I’ve been thinking about this a ton as I get ready to publish my new thriller, We Were Never Here, which follows two jet-setting best friends who meet up from opposite corners of the planet for a dream vacation every year. They throw off their dull, grayscale selves and become the technicolor boss bitches who can only exist somewhere over the rainbow: landing in new towns without a hotel reservation and charming strangers and dancing on a jungly patio and, early in the book, bringing a cute backpacker back to the hotel room for a one-night-stand. The trip takes a turn for the terrifying when said hookup turns violent and the friends kill him in self-defense, because, well, thriller novel. But short of homicide, there’s not a lot I, too, won’t say yes to on a trip.

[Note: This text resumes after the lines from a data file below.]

(** The test from the first partition on: [l1] and [f1] are cut off from [G]. *)
Lemma ok_figure8_rest l1 f1 l2_group k :
  NoDup (l1 :: f1 :: l2_group) → (∀ y, y ∈ l1 :: f1 :: l2_group → y < 5) → length l2_group = 3%nat →
  (∀ l2 g1 g2, l2 < 5 → g1 < 5 → g2 < 5 → g1 ≠ g2 → g1 ≠ l2 → l2 ∉ [l1; f1] → g1 ∉ [l1; f1] → 
     g2 ∉ [l1; f1] → filter (λ id, id ≠ l2) l2_group = [g1; g2] →
     supported 5 true (without 5 [l1; f1]) (k (Some l2))) →
  supported 5 true (without 5 [])
    (foreach l2_group (λ id k, Disconnect id ⨟ k) (
     ProposeTo l1 "102" ⨟
     Sleep 300 ⨟
     foreach [l1; f1] (λ id k, Disconnect id ⨟ k) (
     foreach l2_group (λ id k, Reconnect id ⨟ k) (Do CheckOneLeader k)))).
Proof.
  intros Hnd Hlt Hlen Hk.
  assert (∀ y, y ∈ l2_group → y < 5 ∧ y ∉ [l1; f1]) as HG.
  { intros y Hy. split; [apply Hlt; set_solver|].
    apply NoDup_cons in Hnd as [? [? _]%NoDup_cons]. set_solver. }
  apply ok_disconnects; [apply HG|].
  apply ok_propose; [apply Hlt; by left|intros _]. ok_step.
  apply ok_disconnects; [intros y Hy; apply Hlt; set_solver|].
  apply (ok_reconnects 5 l2_group _ [l1; f1]); [apply HG|set_solver|].
  ok_leader_as l2 Hl2.
  assert (l2 ∈ l2_group) as Hin.
  { pose proof (every_server 5 (l1 :: f1 :: l2_group) l2 Hnd Hlt) as H'.
    unfold vsize in H'. simpl in H'. rewrite Hlen in H'. specialize (H' eq_refl Hl2). set_solver. }
  do 2 apply NoDup_cons in Hnd as [_ Hnd].
  destruct (rest_of_group l2_group l2 Hnd Hlen Hin) as (g1 & g2 & Hf & Hp).
  assert (NoDup [l2; g1; g2]) as Hnd3 by (by rewrite <- Hp).
  apply NoDup_cons in Hnd3 as [Hg [Hg12 _]%NoDup_cons].
  apply (Hk l2 g1 g2); try (by apply HG; rewrite Hp; set_solver); set_solver.
Qed.

Lemma ok_Figure8UncommittedExtraB : supported 5 false (all 5) Figure8UncommittedExtraB.
Proof.
  unfold Figure8UncommittedExtraB. do 3 ok_step. ok_leader_as l1 Hl1. ok_step. cbn [deref].
  ok_pick_as others Hnd Hlen Hids.
  destruct others as [|f1 [|o1 [|o2 [|o3 [|? ?]]]]]; try (unfold vsize in Hlen; simpl in Hlen; lia).
  unfold index_at at 1 2 3 4. cbn [lookup list_lookup]. cbv zeta.
  assert (std_set [o1; o2; o3] ≡ₚ [o1; o2; o3]) as HG
    by (apply std_set_perm; by apply NoDup_cons in Hnd as [_ Hnd]).
  apply ok_figure8_rest.
  - rewrite HG. apply NoDup_cons. split; [|done]. intros Hin. destruct (Hids l1 Hin) as [_ []].
    by left.
  - intros y. rewrite HG. intros [->|Hy]%elem_of_cons; [done|by apply Hids].
  - by rewrite HG.
  - intros l2 g1 g2 Hl2 Hg1 Hg2 Hne Hne' ? ? ? Hf. ok_step. cbn [deref]. rewrite Hf. unfold index_at.
    cbn [lookup list_lookup]. repeat ok_step.
    apply (ok_reconnects 5 [l1; f1] _ [l2; g2; g1]); [set_solver..|].
    apply (ok_reconnect 5 g1 _ [l2; g2]); [done|set_solver|]. repeat ok_step.
Qed.

(** ** The scenarios as a whole *)

Lemma scenarios_supported :
  Forall (λ x, 0 < x.1.1.1 ∧ supported x.1.1.1 false (all x.1.1.1) x.2) scenarios.
Proof.
  apply Forall_app. split; [apply raft_tests_supported|].
  repeat (apply Forall_cons; split); try done; (split; [done|]); cbn [fst snd].
  - apply ok_SymmetricEvenPartitionA.
  - apply ok_StrictNoReelectionOnReconnectA.
  - apply ok_LeaderStepdownOnHigherTermA.
  - apply ok_StabilityNoChurnA.
  - apply ok_MajorityRetainsLeaderA.
  - apply ok_NetworkPartitionA.
  - apply ok_DisconnectFollowersA.
  - apply ok_UniqueLeaderOverTimeA.
  - apply ok_ExampleTestA.
  - apply ok_Figure8UncommittedExtraB.
  - apply ok_PartitionB.
  - apply ok_StaleLeaderDivergenceB.
Qed.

I’m not the only one who gate-checks my normal life and becomes a totally new person when I leave home; there’s plenty of research showing our personalities and decisions actually transform when we’re traveling. “It is argued that holidays are a ‘liminoid period’ in which norms of behavior are temporarily abandoned,” wrote Cardiff University researchers in a study of female travelers and vacation flings.

For one thing, Vacation Me is a creative genius. When I’m writing, travel helps me solve plot puzzles and see my narratives—and my characters’ problems (*cough dead backpacker cough cough*)—in a whole new light.

Vacation Me is also more open-minded and worldly. And ohhh, how I’d love to step out of my own shoes (cork-bottom slippers, if you must know) and see the world from perspectives other than mine or engage with people who aren’t like me… or who are just… not in my COVID bubble.

Plus, not going to lie, Vacation Me is kind of a sexual powerhouse. Swear to God, at home in New York I cannot for the life of me get someone to flirt back in a bar or commit to a date via an app. But once I get through Customs, I’m attracting moony-eyed men everywhere I go. Once, on a solo-cation, I kicked a hot architect I’d met earlier that week out of my bed so I could get to a massage on time, and then the hot masseuse asked for my number.

But if I'm being honest, I'm not totally sure I'll be able to be that person again. I’m in a relationship now, so future travels will be free of such dalliances, and I’m weather-beaten from the pandemic. I feel like I've been trained to steer clear of strangers and keep to myself, to sanitize every five minutes and constantly ask about things like HVAC systems and HEPA filters. But hey, whether previous Vacation Me is still under all this PPE or not, my first trip is on the books (Iceland over Labor Day, babyyy) and I have a feeling I’ll like Vacation Me 2.0, too. For one thing, she'll definitely be someone who appreciates the hell out of every new experience.

Sure, in the very worst-case scenario, fictional travelers might find themselves bucking the norm of calling the police when disaster strikes, instead scheming to ditch the body and get the hell out of there. But in the real world, taking a trip means kissing my dullest, most ordinary self goodbye. Vacation Andi is real, she’s spectacular, and she’s coming soon to an airport near you.